A SEASONAL CENTRAL ALABAMA WEEKEND
A trough with an associated cold front will move across the area today, which will bring an increase to clouds during the morning, but skies will become sunny during the afternoon hours. There might be just enough moisture to squeeze out a few light showers with those clouds, but most locations will stay dry. Highs will be in the mid 60s to the upper 70s from north to south.
Sunday will be a much brighter day as drier air moves over Central Alabama. That will keep clouds out of our skies, and highs will top out in the mid 60s to the mid 70s.
MONDAY: THE CALM BEFORE THE STORMS
While we stay dry on Monday, winds will shift out of the southeast to south and will allow for humidity levels to start to rise across the area. Skies will be mostly sunny, with highs warming up into the lower 70s to the lower 80s across the area. A warm front will move rapidly move northward across the area during the late night and through the overnight hours that will raise humidity values even higher, and a few showers and some thunder may be possible over the extreme southern parts of the area before sunrise.

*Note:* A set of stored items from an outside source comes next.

(* ===== verification/MediaPostProcess.v ===== *)
(** * Post-processing of exported media

    [core/export_pipeline/implementation/media_postprocess.rs]: what is done with one
    HCA track, one ACB bank and one USM file.  The limits on concurrent encodes are
    in [CpuLimits], the threads over many tracks in [AcbStreaming] and
    [ExportTasks]. *)

From S2P Require Import Prelude RustStr Errors Retry Config Paths ExportPaths ExportPayload.
From S2P Require Import UsmInputs AcbStreaming Media.

Local Open Scope string_scope.
Local Open Scope list_scope.
Local Open Scope Z_scope.
Local Open Scope rust_scope.

(** The options of the region and of the backends. *)
Record media_options : Type := mkMediaOptions {
  audio_formats : list AudioOutputFormat;
  video_formats : list VideoOutputFormat;
  direct_mp4 : bool;
  hca_decode : bool;
  acb_export : bool;
  acb_decode : bool;
  usm_export : bool;
  usm_decode : bool;
  opt_ffmpeg_path : string;
  opt_backend : MediaBackend;
  opt_retry : RetryConfig
}.

Definition audio_output_formats (o : media_options) : list AudioOutputFormat := dedupe_formats [] (audio_formats o).
Definition video_output_formats (o : media_options) : list VideoOutputFormat := dedupe_formats [] (video_formats o).
Definition has_format {A} `{EqDecision A} (f : A) (l : list A) : bool := existsb (fun g => bool_decide (f = g)) l.
Definition writes_m2v (o : media_options) : bool := has_format M2v (video_output_formats o).
Definition writes_mp4 (o : media_options) : bool := has_format Mp4 (video_output_formats o).

Definition ends_with (suffix s : string) : bool := match strip_suffix suffix s with Some _ => true | None => false end.

(** [codec::has_usm_magic] and [codec::file_has_usm_magic]. *)
Definition has_usm_magic (data : bytes) : bool := bool_decide (take 4 data = as_bytes "CRID").

Section PostProcess.
Context `{UnicodeCase} `{MediaEnv}.
Variable o : media_options.
(** [acquire_cpu_budget_permit_blocking] and [acquire_media_encode_permit] before the
    work on a file: they only fail when the throttle cannot measure. *)
Variable acquire : path -> result unit ExportPipelineError.

Abbreviation media_result A := (disk * result A ExportPipelineError)%type.

Definition os_write (p : path) (data : bytes) (d : disk) : media_result unit :=
  match media_os_error OpCreate p, media_os_error OpCopy p with
  | Some e, _ => (d, Err (ExportIo (path_str p) e))
  | None, Some e => (write_file p (take (media_copied p) data) d, Err (ExportIo (path_str p) e))
  | None, None => (write_file p data d, Ok tt)
  end.

Definition file_has_usm_magic (p : path) (d : disk) : result bool ExportPipelineError :=
  match media_os_error OpOpen p, d_files d !! p with
  | Some e, _ => Err (ExportCodec (CodecIo (path_str p) e))
  | None, None => Err (ExportCodec (CodecIo (path_str p) NotFound))
  | None, Some data => Ok (has_usm_magic data)
  end.

(** ** HCA tracks *)

(** [codec::decode_hca_bytes_to_wav]: a failure while decoding leaves the file. *)
Definition decode_hca_bytes_to_wav (input : bytes) (output : path) (d : disk) : media_result unit :=
  match hca_header input with
  | Err m => (d, Err (ExportCodec (Hca m)))
  | Ok _ =>
      match media_os_error OpCreate output with
      | Some e => (d, Err (ExportCodec (CodecIo (path_str output) e)))
      | None =>
          match decode_hca input with
          | Err m => (write_file output [] d, Err (ExportCodec (Hca m)))
          | Ok wav => (write_file output wav d, Ok tt)
          end
      end
  end.

(** One encode with its slot: the target is generated. *)
Definition encode (target : path) (op : disk -> result unit ExportPipelineError * disk) (d : disk) : media_result (list path) :=
  match acquire target with
  | Err e => (d, Err e)
  | Ok _ => let '(r, d) := op d in
            (d, match r with Ok _ => Ok [target] | Err e => Err e end)
  end.

(** Runs two parts after each other, collecting their files. *)
Definition and_then (first second : disk -> media_result (list path)) (d : disk) : media_result (list path) :=
  match first d with
  | (d, Err e) => (d, Err e)
  | (d, Ok files) =>
      match second d with
      | (d, Err e) => (d, Err e)
      | (d, Ok more) => (d, Ok (files ++ more))
      end
  end.

Definition nothing (d : disk) : media_result (list path) := (d, Ok []).

Definition to_mp3 (wav_bytes : option bytes) (track : stream) (mp3 : path) : disk -> result unit ExportPipelineError * disk :=
  match wav_bytes with
  | Some wav => convert_wav_bytes_to_mp3_with_backend (opt_ffmpeg_path o) (opt_backend o) (opt_retry o) wav mp3
  | None => convert_hca_bytes_to_mp3_with_backend (opt_ffmpeg_path o) (opt_backend o) (opt_retry o) (s_data track) mp3
  end.
Definition to_flac (wav_bytes : option bytes) (track : stream) (flac : path) : disk -> result unit ExportPipelineError * disk :=
  match wav_bytes with
  | Some wav => convert_wav_bytes_to_flac_with_backend (opt_ffmpeg_path o) (opt_backend o) (opt_retry o) wav flac
  | None => convert_hca_bytes_to_flac_with_backend (opt_ffmpeg_path o) (opt_backend o) (opt_retry o) (s_data track) flac
  end.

SLIGHT RISK FOR SEVERE STORMS ON TUESDAY & WEDNESDAY
A shortwave will move into the area on Tuesday that will bring rain and thunderstorms into the area during the morning hours. The activity will mostly move out of the area by late afternoon, and just enough instability may form with any sunshine that will bring a risk of isolated strong to severe storms for the remainder of the afternoon into the evening hours.
SPC has a 15% probability for severe storms (slight risk) up on Tuesday for most locations in North/Central Alabama, except for the extreme northern and northwestern parts of the area. Rain will be heavy as well during the morning hours, and a few minor flash flooding issues may occur. There will be plenty of shear available, so for now, it looks like a tornado or two may be possible during the afternoon to evening hours. Highs will range from the lower 70s in the north to the upper 70s in the south.
Believe it or not, the atmosphere will become more unstable on Wednesday ahead of a cold front that will push into the area. We’ll have enough shear with those higher instability values to have a threat of severe thunderstorms with the potential for damaging winds and large hail. At this point, tornadoes are not favorable, but cannot be completely ruled out.
The 15% probability for severe storms (slight risk) is up on Wednesday for all of North/Central Alabama, except for the northwestern corner of the area. This activity looks to occur during the afternoon and evening hours, and will be completely out of the area after midnight. Highs will be in the upper 70s to the mid 80s.
MUCH CALMER WEATHER TO END THE WORK WEEK
A good bit of sunshine and drier weather makes a return to the area on Thursday as we’ll have mostly sunny skies. Highs will be in the mid 60s to the mid 70s. Friday will be a mainly sunny day with cooler temperatures. Highs in the upper 50s to the upper 60s.
ON THIS DAY IN WEATHER HISTORY — 2006
Tornadoes and hail as big as softballs ripped through eight Midwestern states, killing at least 27 people, injuring scores and destroying hundreds of homes. In Tennessee, tornadoes killed 23 people, including an infant and a family of four. Severe thunderstorms, many producing tornadoes, also struck parts of Iowa, Kentucky, Arkansas, Missouri, Ohio, Illinois and Indiana. Strong wind was blamed or at least three deaths in Missouri. The Storm Prediction Center in Norman, Oklahoma, said it had preliminary reports of 63 tornadoes. The worst damage occurred throughout the Tennessee Valley.